Saved data entries:
== == ==
(** * Freshservice automation scripts: a shallow embedding and its properties

    The repository holds three Python scripts that drive the Freshservice
    REST API (and an HRMS report API) through [requests]:

    - [contract_assets.py]: pages through the assets of a contract, resolves
      department / location / requester names through memoised by-id
      lookups, writes a CSV and attaches it to a ticket;
    - [freshservice_hrms_termination.py]: reads a ticket, extracts an
      employee id, queries HRMS, finds the employee and the manager in
      Freshservice and places a service request;
    - [term_ticket_assets_note.py]: posts an asset note and replaces the
      ticket's asset list.

    Python values are embedded as the JSON-shaped type [pyval]; the scripts
    run in a state-and-exception monad [M] whose state [world] holds the
    remote server (an oracle answering the n-th HTTP call), the trace of
    requests sent so far, the lines printed, the files on disk and the
    module-level caches. *)

From Stdlib Require Import ZArith String Ascii List Bool Lia DecimalString.
From stdpp Require Import base option gmap strings.
Import ListNotations.

Local Open Scope string_scope.
Local Open Scope Z_scope.
Local Open Scope list_scope.

(** ** Python values *)

(** The values a JSON document decodes to ([json.loads], [xmltodict.parse])
    and the scalars the scripts build themselves.  JSON numbers are
    modelled for integers only. *)
#[warnings="-register-all"]
Inductive pyval : Type :=
| PNone
| PBool (b : bool)
| PInt (z : Z)
| PStr (s : string)
| PList (l : list pyval)
| PDict (d : list (string * pyval)).

(** A response of [requests]: status, text, and what [response.json()],
    [xmltodict.parse(response.content)] and [response.content.decode()] give
    ([None] when the body does not decode: no JSON, no XML, not UTF-8). *)
Record response : Type := mk_response {
  status_code : Z;
  text : string;
  json_body : option pyval;
  xml_body : option pyval;
  decoded : option string
}.

(** Exceptions, all below Python's [Exception]. *)
Inductive exn : Type :=
| NameError (name : string)
| ValueError (msg : string)
| KeyError (key : pyval)
| IndexError
| TypeError
| AttributeError
| JSONDecodeError
| ExpatError
| HTTPError (r : response)
| ConnectionError
| FileNotFoundError (path : string)
| PermissionError (path : string)
| UnicodeDecodeError.

(** [except ValueError]: [JSONDecodeError] and [UnicodeDecodeError] derive
    from [ValueError]. *)
Definition is_ValueError (e : exn) : bool :=
  match e with
  | ValueError _ | JSONDecodeError | UnicodeDecodeError => true
  | _ => false
  end.

(** [except requests.HTTPError]. *)
Definition is_HTTPError (e : exn) : bool :=
  match e with
  | HTTPError _ => true
  | _ => false
  end.

(** ** Requests *)

Inductive method : Type := GET | POST | PUT.
Lemma normalize_c_to_f cfg hass value sourceUnit :
  denotes "C" sourceUnit → _getDisplayUnit cfg hass = "F" →
  _normalizeTemperature cfg hass value sourceUnit = (value * 9 / 5) + 32.
Proof.
  unfold _normalizeTemperature, denotes. intros HC HT.
  rewrite _getDisplayUnit_upper, HT.
  destruct (JS.strict_eq sourceUnit "F") eqn:EF.
  { apply strict_eq_true in EF. subst sourceUnit. discriminate HC. }
  rewrite HC. simpl.
  destruct (JS.strict_eq sourceUnit "C"); reflexivity.
Qed.

Lemma normalize_f_to_c cfg hass value sourceUnit :
  denotes "F" sourceUnit → _getDisplayUnit cfg hass = "C" →
  _normalizeTemperature cfg hass value sourceUnit = (value - 32) * 5 / 9.
Proof.
  unfold _normalizeTemperature, denotes. intros HF HT.
  rewrite _getDisplayUnit_upper, HT.
  destruct (JS.strict_eq sourceUnit "C") eqn:EC.
  { apply strict_eq_true in EC. subst sourceUnit. discriminate HF. }
  rewrite HF. simpl. rewrite !andb_false_r.
  destruct (JS.strict_eq sourceUnit "F"); reflexivity.
Qed.




End Normalizer.

Section NormalizerContract.

Local Open Scope string_scope.
(** * VRuntimeFilterSlots: the runtime-filter coordinator of a hash-join build side

    A shallow embedding of [be/src/exprs/runtime_filter_slots.h].

    The coordinator holds a vector of shared pointers to filter objects and
    mutates those objects in place.  Filter objects therefore live in a heap
    indexed by address, the group is a list of addresses, and every member
    function is a computation over the heap.  Calls into collaborators whose
    effect is opaque to the coordinator (sending a size report, allocating a
    bloom filter, appending a batch, publishing) are recorded in a trace, in
    call order. *)

From stdpp Require Import gmap strings pretty list.

Abbreviation addr := nat (only parsing).

(** ** Data of the collaborators *)

(** Modelled from the spec: [RuntimeFilterType] is declared in
    exprs/runtime_filter.h, which is outside this unit.  The coordinator names
    [IN_FILTER], [BLOOM_FILTER] and [IN_OR_BLOOM_FILTER]; the data model adds
    the value-range kind (the min/max filter of the comment above
    [disable_meaningless_filters]). *)
Inductive RuntimeFilterType : Type :=
  | IN_FILTER
  | MINMAX_FILTER
  | BLOOM_FILTER
  | IN_OR_BLOOM_FILTER.

Global Instance RuntimeFilterType_eq_dec : EqDecision RuntimeFilterType.
Proof. solve_decision. Defined.

(** Modelled from the spec: [Status] is declared in common/status.h.  The
    coordinator builds [Status::OK()] and [Status::Aborted(fmt, id)] itself;
    any other failure is produced by a collaborator and passed through. *)
Inductive Status : Type :=
  | OK
  | Aborted (msg : string)
  | Failure (msg : string).

Global Instance Status_eq_dec : EqDecision Status.
Proof. solve_decision. Defined.

Definition ok (s : Status) : bool :=
  match s with OK => true | _ => false end.

(** Modelled from the spec: the filter object behind an [IRuntimeFilter]
    pointer, with the attributes of the data model: identity, target
    expression, declared and effective type, the two flags, whether a global
    size agreement is needed, the agreed size, and the reference to the
    shared internal state. *)
Record IRuntimeFilter : Type := mkIRuntimeFilter {
  _filter_id : Z;
  _expr_order : Z;
  _runtime_filter_type : RuntimeFilterType;
  _real_type : RuntimeFilterType;
  _ignored : bool;
  _disabled : bool;
  _need_sync_filter_size : bool;
  _synced_size : N;
  _shared_context : addr
}.

Global Instance IRuntimeFilter_eq_dec : EqDecision IRuntimeFilter.
Proof. solve_decision. Defined.

Definition with_ignored (f : IRuntimeFilter) : IRuntimeFilter :=
  mkIRuntimeFilter (_filter_id f) (_expr_order f) (_runtime_filter_type f)
    (_real_type f) true (_disabled f) (_need_sync_filter_size f)
    (_synced_size f) (_shared_context f).

Definition with_disabled (f : IRuntimeFilter) : IRuntimeFilter :=
  mkIRuntimeFilter (_filter_id f) (_expr_order f) (_runtime_filter_type f)
    (_real_type f) (_ignored f) true (_need_sync_filter_size f)
    (_synced_size f) (_shared_context f).

Definition with_real_type (ty : RuntimeFilterType) (f : IRuntimeFilter)
  : IRuntimeFilter :=
  mkIRuntimeFilter (_filter_id f) (_expr_order f) (_runtime_filter_type f)
    ty (_ignored f) (_disabled f) (_need_sync_filter_size f)
    (_synced_size f) (_shared_context f).

Definition with_shared_context (c : addr) (f : IRuntimeFilter)
  : IRuntimeFilter :=
  mkIRuntimeFilter (_filter_id f) (_expr_order f) (_runtime_filter_type f)
    (_real_type f) (_ignored f) (_disabled f) (_need_sync_filter_size f)
    (_synced_size f) c.

(** Modelled from the spec: a column of build-side values and a block of
    columns addressed by position (vec/core/block.h). *)
Definition Column : Type := list Z.
Definition Block : Type := list Column.

(** Modelled from the spec: an expression context remembers the position, in
    the block it was last evaluated against, of its result column
    (vec/exprs/vexpr_context.h). *)
Record VExprContext : Type := mkVExprContext {
  _last_result_column_id : Z
}.

(** Modelled from the spec: the execution-wide configuration exposes the
    cardinality threshold above which a hybrid filter becomes a bloom filter
    (runtime/runtime_state.h).  Its C++ type is not visible from this unit;
    it is a cardinality, compared with an unsigned size. *)
Record RuntimeState : Type := mkRuntimeState {
  runtime_filter_max_in_num : N
}.

(** Modelled from the spec: the shared exchange slot, a mapping from filter
    identity to a reference to shared internal state
    (vec/runtime/shared_hash_table_controller.h). *)
Record SharedHashTableContext : Type := mkSharedHashTableContext {
  runtime_filters : gmap Z addr
}.

(** ** Calls into the collaborators *)

Inductive Event : Type :=
  | EvSetFinishDependency (rf : addr) (dependency : addr)
  | EvSendFilterSize (rf : addr) (local_size : N)
  | EvChangeToBloomFilter (rf : addr)
  | EvInitBloomFilter (rf : addr) (size : N)
  | EvInsertBatch (rf : addr) (column : Column) (weight : N)
  | EvPublish (rf : addr) (publish_local : bool).

Global Instance Event_eq_dec : EqDecision Event.
Proof. solve_decision. Defined.

(** The result of a fallible collaborator call is chosen by the environment.
    It may depend on everything the collaborators have been asked so far. *)
Record Collaborators : Type := mkCollaborators {
  send_filter_size_result : list Event -> addr -> N -> Status;
  change_to_bloom_filter_result : list Event -> addr -> Status;
  init_bloom_filter_result : list Event -> addr -> N -> Status;
  publish_result : list Event -> addr -> bool -> Status
}.

(** ** The world the coordinator runs in *)

Record World : Type := mkWorld {
  heap : gmap addr IRuntimeFilter;
  shared : gmap addr SharedHashTableContext;
  trace : list Event;
  env : Collaborators
}.

Definition set_heap (h : gmap addr IRuntimeFilter) (w : World) : World :=
  mkWorld h (shared w) (trace w) (env w).

Definition set_shared (s : gmap addr SharedHashTableContext) (w : World)
  : World :=
  mkWorld (heap w) s (trace w) (env w).

Definition set_trace (t : list Event) (w : World) : World :=
  mkWorld (heap w) (shared w) t (env w).

(** A computation either returns or stops at a violated contract: a null
    pointer is dereferenced, or an index is out of range. *)
Inductive Fault : Type :=
  | NullFilter (p : addr)
  | NullContext (c : addr)
  | ExprOutOfRange (i : Z)
  | ColumnOutOfRange (i : Z).

Inductive Outcome (A : Type) : Type :=
  | Ret (a : A)
  | Crash (f : Fault).
Arguments Ret {A} a.
Arguments Crash {A} f.

Definition M (A : Type) : Type := World -> Outcome A * World.

Definition ret {A} (a : A) : M A := fun w => (Ret a, w).

Definition bind {A B} (m : M A) (k : A -> M B) : M B :=
  fun w =>
    match m w with
    | (Ret a, w1) => k a w1
    | (Crash f, w1) => (Crash f, w1)
    end.

Definition crash {A} (f : Fault) : M A := fun w => (Crash f, w).

Notation "x <- m ;; k" := (bind m (fun x => k))
  (at level 100, m at next level, right associativity,
   format "'[v' x  <-  m  ;;  '/' k ']'").
Notation "m ;;; k" := (bind m (fun _ => k))
  (at level 100, right associativity).

Definition emit (e : Event) : M unit :=
  fun w => (Ret tt, set_trace (trace w ++ [e]) w).

(** [a || b] and [a && b] of C++ evaluate [b] only when needed. *)
Definition orM (a b : M bool) : M bool :=
  x <- a ;; if x then ret true else b.

Definition andM (a b : M bool) : M bool :=
  x <- a ;; if x then b else ret false.

(** A range-for loop whose body may [continue] to the next element, carrying
    the locals of the enclosing function, or [return] a status from it. *)
Inductive Flow (S : Type) : Type :=
  | Next (s : S)
  | Return (st : Status).
Arguments Next {S} s.
Arguments Return {S} st.

Fixpoint for_each {A S} (body : A -> S -> M (Flow S)) (l : list A) (s : S)
  : M (Flow S) :=
  match l with
  | [] => ret (Next s)
  | a :: l' =>
      r <- body a s ;;
      match r with
      | Next s' => for_each body l' s'
      | Return st => ret (Return st)
      end
  end.

(** Modelled from the spec: the macro [RETURN_IF_ERROR] (common/status.h),
    here inside a loop body: the first status that is not OK leaves the
    function and is returned to the caller. *)
Definition RETURN_IF_ERROR {S} (stmt : M Status) (k : M (Flow S))
  : M (Flow S) :=
  st <- stmt ;; if ok st then k else ret (Return st).

(** Conversion of an [int] to [size_t], as done when an [int] indexes a
    vector. *)
Definition to_size_t (i : Z) : Z := i mod 2 ^ 64.

(** ** Member functions of a filter handle

    [IRuntimeFilter] is declared in exprs/runtime_filter.h, outside this
    unit; its member functions follow the interface the specification gives
    for a filter handle.  Each of them dereferences the handle first. *)

Module IRuntimeFilter.

(** [this->]: the object behind the pointer; a null pointer has none. *)
Definition deref (this : addr) : M IRuntimeFilter :=
  fun w =>
    match heap w !! this with
    | Some f => (Ret f, w)
    | None => (Crash (NullFilter this), w)
    end.

(** [*this = f], for a pointer that has just been dereferenced. *)
Definition assign (this : addr) (f : IRuntimeFilter) : M unit :=
  fun w => (Ret tt, set_heap (<[this := f]> (heap w)) w).

(** Modelled from the spec: the identity accessor. *)
Definition filter_id (this : addr) : M Z :=
  f <- deref this ;; ret (_filter_id f).

(** Modelled from the spec: the index of the target build expression. *)
Definition expr_order (this : addr) : M Z :=
  f <- deref this ;; ret (_expr_order f).

(** Modelled from the spec: the declared type. *)
Definition type (this : addr) : M RuntimeFilterType :=
  f <- deref this ;; ret (_runtime_filter_type f).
== == ==
### Required action
Find the lines above that include the string "path" and copy them.

### Completed exercise
| FileNotFoundError (path : string)
| PermissionError (path : string)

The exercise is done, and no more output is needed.